**WHAT THE TASK ASKS**:
Repeat only the lines below from the one containing "view built by" through the one containing "(** Element access", inclusive, exactly as written.

________________________________________

(** * SES3D field reader: a shallow embedding of [TOOLS/ses3d_fields.py]

    The development follows the class [ses3d_fields]: the setup record and
    [read_setup], the GLL table [get_GLL], the coordinate lines built by
    [make_coordinates], the file names of [compose_filenames], the binary
    reader [read_single_box] with its axis reordering, and the box loop of
    [plot_depth_slice].

    Modelling conventions.
    - Python exceptions are values of [exn]; a computation that may raise
      has type [result A].
    - numpy arrays are strided views over a flat buffer, as in numpy itself:
      a shape, one stride per axis (counted in elements) and the buffer.
    - The 32-bit field values are IEEE-754 binary32 numbers ([spec_float]
      with precision 24 and exponent bound 128), decoded from the bytes of
      the file.
    - The 64-bit coordinates (theta, phi, z, radius) are IEEE-754 binary64
      numbers, each held as the rational it denotes; every sum, difference,
      product and quotient of the source is rounded to the nearest binary64
      number, ties to even ([F64.round]), subnormal numbers included.
      Infinities, NaN and the sign of zero do not occur in this model: the
      exponent is unbounded above, so a result beyond 1.8e308 is rounded
      like any other.  The integers that enter float arithmetic are array
      sizes and loop counters, converted without error (they are far below
      2^53). *)

From Stdlib Require Import ZArith QArith Qabs Qround Qpower Qreduction.
From Stdlib Require Import List String Ascii Bool Lia.
From Stdlib Require Import Permutation Arith Lqa.
From Stdlib Require Import DecimalString.
From Stdlib Require DecimalPos DecimalZ.
From Stdlib Require Import Floats.SpecFloat.
From Stdlib Require Strings.Byte.
Import ListNotations.

Local Open Scope Z_scope.

(* ================================================================== *)
(** ** Exceptions and the error monad *)
(* ================================================================== *)

(** The built-in exceptions the module can run into.  The source defines no
    exception class of its own and contains no [raise] statement. *)
Inductive exn : Type :=
| IOError            (* open() of a missing file *)
| TypeError          (* np.ndarray: buffer is too small for requested array *)
| ValueError         (* numpy: bad axis, negative dimension, size mismatch, empty reduction *)
| IndexError         (* subscript out of range *)
| AttributeError     (* attribute never set on the object *)
| UnboundLocalError  (* local variable referenced before assignment *)
| ZeroDivisionError  (* division or modulo by zero *)
| OverflowError.     (* numpy: arange: overflow while computing length *)

Definition exn_name (e : exn) : string :=
  match e with
  | IOError => "IOError"
  | TypeError => "TypeError"
  | ValueError => "ValueError"
  | IndexError => "IndexError"
  | AttributeError => "AttributeError"
  | UnboundLocalError => "UnboundLocalError"
  | ZeroDivisionError => "ZeroDivisionError"
  | OverflowError => "OverflowError"
  end.

Inductive result (A : Type) : Type :=
| Ok (a : A)
| Raise (e : exn).

Arguments Ok {A} a.
Arguments Raise {A} e.

Definition bind {A B : Type} (m : result A) (k : A -> result B) : result B :=
  match m with
  | Ok a => k a
  | Raise e => Raise e
  end.

Declare Scope py_scope.
Delimit Scope py_scope with py.
Notation "x <- m ;; k" := (bind m (fun x => k))
  (at level 61, m at next level, right associativity) : py_scope.

(** The computation stops with an exception of the class called [name]. *)
Definition raises_named {A : Type} (m : result A) (name : string) : Prop :=
  exists e, m = Raise e /\ exn_name e = name.

(** An attribute that [__init__] may or may not have set. *)
Definition getattr {A : Type} (a : option A) : result A :=
  match a with
  | Some v => Ok v
  | None => Raise AttributeError
  end.

(** A local variable that is assigned on some paths only. *)
Definition local {A : Type} (a : option A) : result A :=
  match a with
  | Some v => Ok v
  | None => Raise UnboundLocalError
  end.

(** Python's [x in list_of_strings]. *)
Definition str_in (x : string) (l : list string) : bool :=
  existsb (String.eqb x) l.

(** [str(n)] for an integer. *)
Definition str (n : Z) : string :=
  NilZero.string_of_int (Z.to_int n).

(* ================================================================== *)
(** ** numpy arrays as strided views *)
(* ================================================================== *)

(** Item types with a filler value for reads outside a buffer (which a
    view built by [np.ndarray] never performs). *)
Class Default (T : Type) : Type := dflt : T.

#[export] Instance Default_float : Default spec_float := S754_zero false.

Record ndarray (T : Type) : Type := mk_ndarray {
  shape : list nat;
  strides : list nat;     (* in elements, not bytes *)
  buffer : list T
}.

Arguments mk_ndarray {T} shape strides buffer.
Arguments shape {T} n.
Arguments strides {T} n.
Arguments buffer {T} n.

Local Open Scope nat_scope.

Definition size_of (shp : list nat) : nat := fold_right Nat.mul 1 shp.

(** Strides of a Fortran-ordered (first index fastest) array. *)
Fixpoint strides_F_from (acc : nat) (shp : list nat) : list nat :=
  match shp with
  | [] => []
  | d :: ds => acc :: strides_F_from (acc * d) ds
  end.

Definition strides_F (shp : list nat) : list nat := strides_F_from 1 shp.

(** Strides of a C-ordered (last index fastest) array. *)
Fixpoint strides_C (shp : list nat) : list nat :=
  match shp with
  | [] => []
  | _ :: ds => size_of ds :: strides_C ds
  end.

Fixpoint dot (idx str : list nat) : nat :=
  match idx, str with
  | i :: idx', s :: str' => i * s + dot idx' str'
  | _, _ => 0
  end.

Fixpoint in_bounds (idx shp : list nat) : bool :=
  match idx, shp with
  | [], [] => true
  | i :: idx', d :: shp' => (i <? d) && in_bounds idx' shp'
  | _, _ => false
  end.

(** Element access without bounds check (the view's address arithmetic). *)
Definition item_at {T : Type} `{Default T} (a : ndarray T) (idx : list nat) : T :=
  nth (dot idx (strides a)) (buffer a) dflt.

(** [a[i0, i1, ...]] with one index per axis; [None] stands for IndexError. *)
Definition getitem {T : Type} (a : ndarray T) (idx : list nat) : option T :=
  if in_bounds idx (shape a) then nth_error (buffer a) (dot idx (strides a))
  else None.

(** All indices of a shape in C order, as [np.ndindex] yields them. *)
Fixpoint ndindex (shp : list nat) : list (list nat) :=
  match shp with
  | [] => [[]]
  | d :: ds => flat_map (fun i => map (cons i) (ndindex ds)) (seq 0 d)
  end.

(** [a.transpose(axes)]: a view with permuted shape and strides. *)
Definition transpose {T : Type} (a : ndarray T) (axes : list nat) : ndarray T :=
  mk_ndarray (map (fun ax => nth ax (shape a) 0) axes)
             (map (fun ax => nth ax (strides a) 0) axes)
             (buffer a).

(** [list.remove(x)] on a list of numbers: drops the first occurrence. *)
Fixpoint list_remove (x : nat) (l : list nat) : list nat :=
  match l with
  | [] => []
  | y :: l' => if x =? y then l' else y :: list_remove x l'
  end.

(** [list.insert(i, x)]. *)
Definition list_insert (i x : nat) (l : list nat) : list nat :=
  firstn i l ++ x :: skipn i l.

(** [np.rollaxis(a, axis, start)], after numpy/core/numeric.py:
<<
    n = a.ndim
    if axis < 0: axis += n
    if start < 0: start += n
    if not (0 <= axis < n): raise ValueError
    if not (0 <= start < n + 1): raise ValueError
    if axis < start: start -= 1
    if axis == start: return a
    axes = list(range(0, n)); axes.remove(axis); axes.insert(start, axis)
    return a.transpose(axes)
>> *)
Definition rollaxis {T : Type} (a : ndarray T) (axis start : Z)
  : result (ndarray T) :=
  let n := Z.of_nat (List.length (shape a)) in
  let axis := if (axis <? 0)%Z then (axis + n)%Z else axis in
  let start := if (start <? 0)%Z then (start + n)%Z else start in
  if negb ((0 <=? axis)%Z && (axis <? n)%Z) then Raise ValueError
  else if negb ((0 <=? start)%Z && (start <? n + 1)%Z) then Raise ValueError
  else
    let start := if (axis <? start)%Z then (start - 1)%Z else start in
    if (axis =? start)%Z then Ok a
    else
      let axes := seq 0 (List.length (shape a)) in
      let axes := list_remove (Z.to_nat axis) axes in
      let axes := list_insert (Z.to_nat start) (Z.to_nat axis) axes in
      Ok (transpose a axes).

(** [a.reshape(new_shape, order="C")]: the elements are read in C index
    order and numbered in C order under the new shape.  numpy returns a view
    of the old buffer when the strides allow it and a copy otherwise; the
    two are indistinguishable by indexing, which is all the module does with
    the result.  The model always builds the C-ordered buffer, and the
    properties below speak of the shape and of [getitem] only. *)
Definition reshape_C {T : Type} `{Default T} (a : ndarray T) (new_shape : list nat)
  : result (ndarray T) :=
  if size_of new_shape =? size_of (shape a) then
    Ok (mk_ndarray new_shape (strides_C new_shape)
                   (map (item_at a) (ndindex (shape a))))
  else Raise ValueError.

(** Element-wise unary and binary operations on equally laid out arrays. *)
Definition np_map {T : Type} (f : T -> T) (a : ndarray T) : ndarray T :=
  mk_ndarray (shape a) (strides a) (map f (buffer a)).

Definition np_map2 {T : Type} (f : T -> T -> T) (a b : ndarray T) : ndarray T :=
  mk_ndarray (shape a) (strides a)
             (map (fun p => f (fst p) (snd p)) (combine (buffer a) (buffer b))).

Local Close Scope nat_scope.
Local Open Scope Z_scope.

(* ================================================================== *)
(** ** Binary32 field values *)
(* ================================================================== *)

Module F32.

Definition prec : Z := 24.
Definition emax : Z := 128.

________________________________________

**SOLUTION BELOW**:
    view built by [np.ndarray] never performs). *)
Class Default (T : Type) : Type := dflt : T.

#[export] Instance Default_float : Default spec_float := S754_zero false.

Record ndarray (T : Type) : Type := mk_ndarray {
  shape : list nat;
  strides : list nat;     (* in elements, not bytes *)
  buffer : list T
}.

Arguments mk_ndarray {T} shape strides buffer.
Arguments shape {T} n.
Arguments strides {T} n.
Arguments buffer {T} n.

Local Open Scope nat_scope.

Definition size_of (shp : list nat) : nat := fold_right Nat.mul 1 shp.

(** Strides of a Fortran-ordered (first index fastest) array. *)
Fixpoint strides_F_from (acc : nat) (shp : list nat) : list nat :=
  match shp with
  | [] => []
  | d :: ds => acc :: strides_F_from (acc * d) ds
  end.

Definition strides_F (shp : list nat) : list nat := strides_F_from 1 shp.

(** Strides of a C-ordered (last index fastest) array. *)
Fixpoint strides_C (shp : list nat) : list nat :=
  match shp with
  | [] => []
  | _ :: ds => size_of ds :: strides_C ds
  end.

Fixpoint dot (idx str : list nat) : nat :=
  match idx, str with
  | i :: idx', s :: str' => i * s + dot idx' str'
  | _, _ => 0
  end.

Fixpoint in_bounds (idx shp : list nat) : bool :=
  match idx, shp with
  | [], [] => true
  | i :: idx', d :: shp' => (i <? d) && in_bounds idx' shp'
  | _, _ => false
  end.

(** Element access without bounds check (the view's address arithmetic). *)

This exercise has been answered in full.